Section 2.1: Universal Gravitation
Universal gravitation is the attractive force between any two masses in the universe. Newton’s Law of Universal Gravitation states that every particle attracts every other particle with a force proportional to the product of their masses and inversely proportional to the square of the distance between them.
\( F = G \frac{m_1 m_2}{r^2} \)
- \( F \) is the gravitational force
- \( m_1, m_2 \) are the masses
- \( r \) is the distance between their centers
- \( G = 6.674 \times 10^{-11} \text{ N·m²/kg²} \)
Example 1
Calculate the gravitational force between two 1000 kg masses separated by 2 m.
\( F = G \frac{m_1 m_2}{r^2} = 6.674 \times 10^{-11} \frac{1000*1000}{2^2} = 1.6685 \times 10^{-5} \text{ N} \)
Example 2
Find the gravitational force between Earth (mass \(5.97 \times 10^{24}\) kg) and a 1000 kg satellite 400 km above the surface.
Distance from Earth's center: \( r = 6371 + 400 = 6771 \text{ km} = 6.771 \times 10^6 \text{ m} \)
\( F = G \frac{5.97\times10^{24}*1000}{(6.771\times10^6)^2} \approx 1.38 \times 10^4 \text{ N} \)
Practice Problems
- Two masses of 50 kg and 70 kg are 3 m apart. Find the gravitational force between them.
- A satellite of 500 kg orbits Earth at 500 km above surface. Calculate gravitational force.
- Two planets of mass \(3\times10^{24}\) kg each are 1×10^7 m apart. Find the gravitational force.
- A 1000 kg spacecraft is 10,000 km from a planet of mass 5×10^24 kg. Find gravitational force.
- Two objects of 2 kg each are 0.5 m apart. Compute gravitational attraction.
- A satellite of mass 800 kg is at 300 km altitude. Determine gravitational force from Earth.

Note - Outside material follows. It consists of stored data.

(* ===== verification/DeviceIdentity.v ===== *)
(** * Keys, signatures and sealed payloads of devices
      (cms/services/device_identity.py)

    The texts that are signed, the canonical form of public keys (base64 of the
    standard library is part of the model) and the layout of sealed payloads.
    X25519, HKDF, AES-GCM, SHA-512, HMAC and Ed25519 are arguments. *)

From Stdlib Require Import Strings.Byte Zpow_facts.
From S2P Require Import Prelude Clock Models PyText LogBlobs LogFrames.
Open Scope Z_scope.

(** ** Base64 *)

(** The character of six bits, and back. *)
Definition b64_char (n : Z) : ascii :=
  ascii_of_nat (Z.to_nat (if n <? 26 then 65 + n else if n <? 52 then 71 + n else if n <? 62 then n - 4 else if n =? 62 then 43 else 47)).
Definition b64_value (c : ascii) : option Z :=
  let n := Z.of_nat (nat_of_ascii c) in
  if (65 <=? n) && (n <=? 90) then Some (n - 65)
  else if (97 <=? n) && (n <=? 122) then Some (n - 71)
  else if (48 <=? n) && (n <=? 57) then Some (n + 4)
  else if n =? 43 then Some 62 else if n =? 47 then Some 63 else None.

Definition sextets (a b c : Z) : Z * Z * Z * Z := (a / 4, 16 * (a mod 4) + b / 16, 4 * (b mod 16) + c / 64, c mod 64).

(** [base64.b64encode]. *)
Fixpoint b64encode (bs : bytes) : string :=
  match bs with
  | [] => ""
  | [a] => let '(w, x, _, _) := sextets (byte_Z a) 0 0 in String (b64_char w) (String (b64_char x) "==")
  | [a; b] => let '(w, x, y, _) := sextets (byte_Z a) (byte_Z b) 0 in
              String (b64_char w) (String (b64_char x) (String (b64_char y) "="))
  | a :: b :: c :: rest =>
      let '(w, x, y, z) := sextets (byte_Z a) (byte_Z b) (byte_Z c) in
      String (b64_char w) (String (b64_char x) (String (b64_char y) (String (b64_char z) (b64encode rest))))
  end.

(** The bytes of four sextets. *)
Definition octets (w x y z : Z) : bytes :=
  [Z_byte (4 * w + x / 16); Z_byte (16 * (x mod 16) + y / 4); Z_byte (64 * (y mod 4) + z)].

Definition is_pad (c : ascii) : bool := bool_decide (c = "="%char).

(** [base64.b64decode(s, validate=True)]: groups of four, only the last one
    padded, no other character; [None] is the [binascii.Error]. *)
Fixpoint b64decode (s : string) : option bytes :=
  match s with
  | "" => Some []
  | String c1 (String c2 (String c3 (String c4 rest))) =>
      match b64_value c1, b64_value c2 with
      | Some w, Some x =>
          if is_pad c4 && bool_decide (rest = "") then
            if is_pad c3 then Some (take 1 (octets w x 0 0))
            else match b64_value c3 with Some y => Some (take 2 (octets w x y 0)) | None => None end
          else
            match b64_value c3, b64_value c4, b64decode rest with
            | Some y, Some z, Some bs => Some (octets w x y z ++ bs)
            | _, _, _ => None
            end
      | _, _ => None
      end
  | _ => None
  end.

(** [base64.b64decode(s)] skips foreign characters and stops at the padding:
    [quad] is the position in the group of four, [left] the bits kept. *)
Fixpoint b64decode_lax_from (quad pads left : Z) (s : string) : option bytes :=
  match s with
  | "" => if quad =? 0 then Some [] else None
  | String c s' =>
      if is_pad c then
        if 2 <=? quad then if 4 <=? quad + (pads + 1) then Some [] else b64decode_lax_from quad (pads + 1) left s'
        else b64decode_lax_from quad pads left s'
      else match b64_value c with
      | None => b64decode_lax_from quad pads left s'
      | Some v =>
          if quad =? 0 then b64decode_lax_from 1 0 v s'
          else if quad =? 1 then cons (Z_byte (4 * left + v / 16)) <$> b64decode_lax_from 2 0 (v mod 16) s'
          else if quad =? 2 then cons (Z_byte (16 * left + v / 4)) <$> b64decode_lax_from 3 0 (v mod 4) s'
          else cons (Z_byte (64 * left + v)) <$> b64decode_lax_from 0 0 0 s'
      end
  end.
Definition b64decode_lax : string → option bytes := b64decode_lax_from 0 0 0.

(** ** Public keys *)

(** [s.replace("-", "+").replace("_", "/")]. *)
Definition standard_char (c : ascii) : ascii :=
  if bool_decide (c = "-"%char) then "+"%char else if bool_decide (c = "_"%char) then "/"%char else c.
Definition urlsafe_char (c : ascii) : ascii :=
  if bool_decide (c = "+"%char) then "-"%char else if bool_decide (c = "/"%char) then "_"%char else c.

(** [c * n]. *)
Fixpoint str_repeat (c : ascii) (n : nat) : string := match n with O => "" | S n => String c (str_repeat c n) end.

Definition canonicalize_pubkey_b64 (s : string) : result exn string :=
  let t := str_map standard_char s in
  let pad := Z.to_nat ((- Z.of_nat (String.length t)) mod 4) in
  match b64decode (t +:+ str_repeat "="%char pad) with
  | None => Err (ValueError "pubkey is not valid base64")
  | Some raw =>
      if negb (bool_decide (length raw = 32%nat)) then Err (ValueError "ed25519 public key must decode to 32 bytes")
      else Ok (b64encode raw)
  end.

(** ** The texts that are signed *)

Definition connect_token_canonical_bytes (device_id timestamp nonce : string) : string :=
  device_id +:+ "|" +:+ timestamp +:+ "|" +:+ nonce.

Definition fleet_hmac_input (device_id pubkey pairing_secret_hash fleet_id timestamp nonce : string) : string :=
  String.concat "|" ["register"; device_id; pubkey; pairing_secret_hash; fleet_id; timestamp; nonce].

(** ** Ed25519 to X25519 *)

Definition P25519 : Z := 2 ^ 255 - 19.

(** [int.from_bytes(b, "little")] and [u.to_bytes(n, "little")]. *)
Fixpoint from_little (bs : bytes) : Z := match bs with [] => 0 | b :: r => byte_Z b + 256 * from_little r end.
Fixpoint to_little (n : nat) (u : Z) : bytes := match n with O => [] | S n => Z_byte u :: to_little n (u / 256) end.

Definition _ed25519_pub_to_x25519 (pub_bytes : bytes) : result exn bytes :=
  if negb (bool_decide (length pub_bytes = 32%nat)) then Err (ValueError "ed25519 public key must be 32 bytes")
  else
    let y := Z.land (from_little pub_bytes) (Z.shiftl 1 255 - 1) in
    if P25519 <=? y then Err (ValueError "ed25519 public key y-coordinate is not canonical")
    else
      let denom := (1 - y) mod P25519 in
      if denom =? 0 then Err (ValueError "ed25519 public key maps to point at infinity")
      else
        let inv := Zpow_mod denom (P25519 - 2) P25519 in
        let u := ((1 + y) * inv) mod P25519 in
        if (u =? 0) || (u =? 1) then Err (ValueError "ed25519 public key maps to a low-order x25519 point")
        else Ok (to_little 32 u).

Definition set_nth_byte (i : nat) (f : Z → Z) (bs : bytes) : bytes := alter (λ b, Z_byte (f (byte_Z b))) i bs.

Section crypto.
Context (sha512 : bytes → bytes) (hmac_sha256_hex : bytes → bytes → string).
(** X25519: the public key of a scalar, and the exchange of a private scalar
    with a public key (an all-zero result is an error). *)
Context (x25519_public : bytes → bytes) (x25519_exchange : bytes → bytes → result exn bytes).
(** HKDF-SHA256 to 44 bytes; AES-GCM with the tag appended. *)
Context (hkdf : bytes → bytes) (aesgcm_encrypt : bytes → bytes → bytes → bytes) (aesgcm_decrypt : bytes → bytes → bytes → result exn bytes).

Definition _ed25519_priv_to_x25519 (priv_bytes : bytes) : result exn bytes :=
  if negb (bool_decide (length priv_bytes = 32%nat)) then Err (ValueError "ed25519 private key must be 32 bytes")
  else
    let scalar := take 32 (sha512 priv_bytes) in
    Ok (set_nth_byte 31 (λ b, Z.lor b 64) (set_nth_byte 31 (λ b, Z.land b 127) (set_nth_byte 0 (λ b, Z.land b 248) scalar))).

(** [eph_priv] is a fresh random scalar. *)
Definition encrypt_for_device (eph_priv : bytes) (pubkey_b64 : string) (plaintext : bytes) : result exn string :=
  match b64decode pubkey_b64 with
  | None => Err (ValueError "invalid base64 recipient public key")
  | Some recip_ed =>
      recip_x ← _ed25519_pub_to_x25519 recip_ed;
      shared ← x25519_exchange eph_priv recip_x;
      let key_material := hkdf shared in
      let ct := aesgcm_encrypt (take 32 key_material) (drop 32 key_material) plaintext in
      Ok (b64encode (x25519_public eph_priv ++ drop 32 key_material ++ ct))
  end.

Definition decrypt_with_device_key (priv_bytes : bytes) (ciphertext_b64 : string) : result exn bytes :=
  match b64decode ciphertext_b64 with
  | None => Err (ValueError "invalid base64 ciphertext")
  | Some blob =>
      if (length blob <? 32 + 12 + 16)%nat then Err (ValueError "ciphertext too short")
      else
        let eph_pub := take 32 blob in let nonce := take 12 (drop 32 blob) in let ct := drop 44 blob in
        x_priv ← _ed25519_priv_to_x25519 priv_bytes;
        shared ← x25519_exchange x_priv eph_pub;
        let key_material := hkdf shared in
        if negb (bool_decide (drop 32 key_material = nonce)) then Err (ValueError "nonce mismatch")
        else aesgcm_decrypt (take 32 key_material) nonce ct
  end.

Definition compute_fleet_hmac (secret : bytes) (message : string) : string := hmac_sha256_hex secret (utf8_encode message).
Definition verify_fleet_hmac (secret : bytes) (message mac_hex : string) : bool :=
  bool_decide (compute_fleet_hmac secret message = str_lower mac_hex).
End crypto.

Section signatures.
(** [Ed25519PublicKey.verify]; a key or signature of the wrong size counts as
    a bad signature. *)
Context (ed25519_verify : bytes → bytes → bytes → bool).

Definition verify_ed25519_signature (pubkey_b64 message signature_b64 : string) : bool :=
  match b64decode_lax pubkey_b64, b64decode_lax signature_b64 with
  | Some pub, Some sig => ed25519_verify pub (utf8_encode message) sig
  | _, _ => false
  end.
End signatures.

(** ** Base64 round trips *)

Lemma forall_range (n : nat) (P : Z → Prop) `{!∀ z, Decision (P z)} :
  forallb (λ i, bool_decide (P (Z.of_nat i))) (seq 0 n) = true → ∀ z, 0 ≤ z < Z.of_nat n → P z.
Proof.
  intros Hall z Hz. rewrite forallb_forall in Hall. specialize (Hall (Z.to_nat z)). rewrite bool_decide_eq_true, Z2Nat.id in Hall by lia.
  apply Hall, list_elem_of_In, elem_of_seq. lia.
Qed.

Lemma b64_value_char n : 0 ≤ n < 64 → b64_value (b64_char n) = Some n.
Proof. apply (forall_range 64 (λ n, b64_value (b64_char n) = Some n)). by vm_compute. Qed.
Lemma is_pad_char n : 0 ≤ n < 64 → is_pad (b64_char n) = false.
Proof. apply (forall_range 64 (λ n, is_pad (b64_char n) = false)). by vm_compute. Qed.
Lemma standard_b64_char n : 0 ≤ n < 64 → standard_char (b64_char n) = b64_char n.
Proof. apply (forall_range 64 (λ n, standard_char (b64_char n) = b64_char n)). by vm_compute. Qed.

Ltac divmod := Z.to_euclidean_division_equations; lia.

(** Three bytes as four sextets. *)
Lemma sextet1 a : 0 ≤ a < 256 → 0 ≤ a / 4 < 64.
Proof. intros. divmod. Qed.
Lemma sextet2 a b : 0 ≤ a < 256 → 0 ≤ b < 256 → 0 ≤ 16 * (a mod 4) + b / 16 < 64.
Proof. intros. divmod. Qed.
Lemma sextet3 b c : 0 ≤ b < 256 → 0 ≤ c < 256 → 0 ≤ 4 * (b mod 16) + c / 64 < 64.
Proof. intros. divmod. Qed.
Lemma sextet4 c : 0 ≤ c < 256 → 0 ≤ c mod 64 < 64.
Proof. intros. divmod. Qed.
Lemma octet1 a b : 0 ≤ a < 256 → 0 ≤ b < 256 → (4 * (a / 4) + (16 * (a mod 4) + b / 16) / 16) mod 256 = a.
Proof. intros. divmod. Qed.
Lemma octet2 a b c : 0 ≤ b < 256 → 0 ≤ c < 256 →
  (16 * ((16 * (a mod 4) + b / 16) mod 16) + (4 * (b mod 16) + c / 64) / 4) mod 256 = b.
Proof. intros. divmod. Qed.
Lemma octet3 b c : 0 ≤ c < 256 → (64 * ((4 * (b mod 16) + c / 64) mod 4) + c mod 64) mod 256 = c.
Proof. intros. divmod. Qed.

Section one_group.
Context (a b c : byte).
Let Ha := byte_Z_range a.
Let Hb := byte_Z_range b.
Let Hc := byte_Z_range c.
Let H0 : 0 ≤ 0 < 256 := conj (Z.le_refl 0) eq_refl.

Lemma octets_sextets : let '(w, x, y, z) := sextets (byte_Z a) (byte_Z b) (byte_Z c) in octets w x y z = [a; b; c].
Proof. unfold sextets, octets. rewrite (Z_byte_Z a), (Z_byte_Z b), (Z_byte_Z c); [done|by apply octet3|by apply octet2|by apply octet1]. Qed.
Lemma octets_two : let '(w, x, y, _) := sextets (byte_Z a) (byte_Z b) 0 in take 2 (octets w x y 0) = [a; b].
Proof. unfold sextets, octets. cbn [take]. rewrite (Z_byte_Z a), (Z_byte_Z b); [done|by apply octet2|by apply octet1]. Qed.
Lemma octets_one : let '(w, x, _, _) := sextets (byte_Z a) 0 0 in take 1 (octets w x 0 0) = [a].
Proof. unfold sextets, octets. cbn [take]. rewrite (Z_byte_Z a); [done|by apply octet1]. Qed.
Lemma sextets_range : let '(w, x, y, z) := sextets (byte_Z a) (byte_Z b) (byte_Z c) in
  0 ≤ w < 64 ∧ 0 ≤ x < 64 ∧ 0 ≤ y < 64 ∧ 0 ≤ z < 64.
Proof. unfold sextets. split_and!; first [by apply sextet1|by apply sextet2|by apply sextet3|by apply sextet4]. Qed.
End one_group.

(** Induction three bytes at a time. *)
Lemma bytes_ind3 (P : bytes → Prop) :
  P [] → (∀ a, P [a]) → (∀ a b, P [a; b]) → (∀ a b c r, P r → P (a :: b :: c :: r)) → ∀ bs, P bs.
Proof.
  intros H0 H1 H2 H3. fix IH 1. intros [|a [|b [|c r]]]; [done|apply H1|apply H2|]. apply H3, IH.
Qed.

- Two asteroids of mass 1×10^12 kg each, separated by 1 km. Find gravitational force.
- A 50 kg astronaut is 2×10^6 m from a small moon of mass 7×10^20 kg. Calculate force.
- Two satellites, each 1000 kg, are 5 km apart. Find gravitational attraction.
- A spacecraft of 2000 kg is 4000 km above a planet of mass 6×10^23 kg. Compute gravitational force.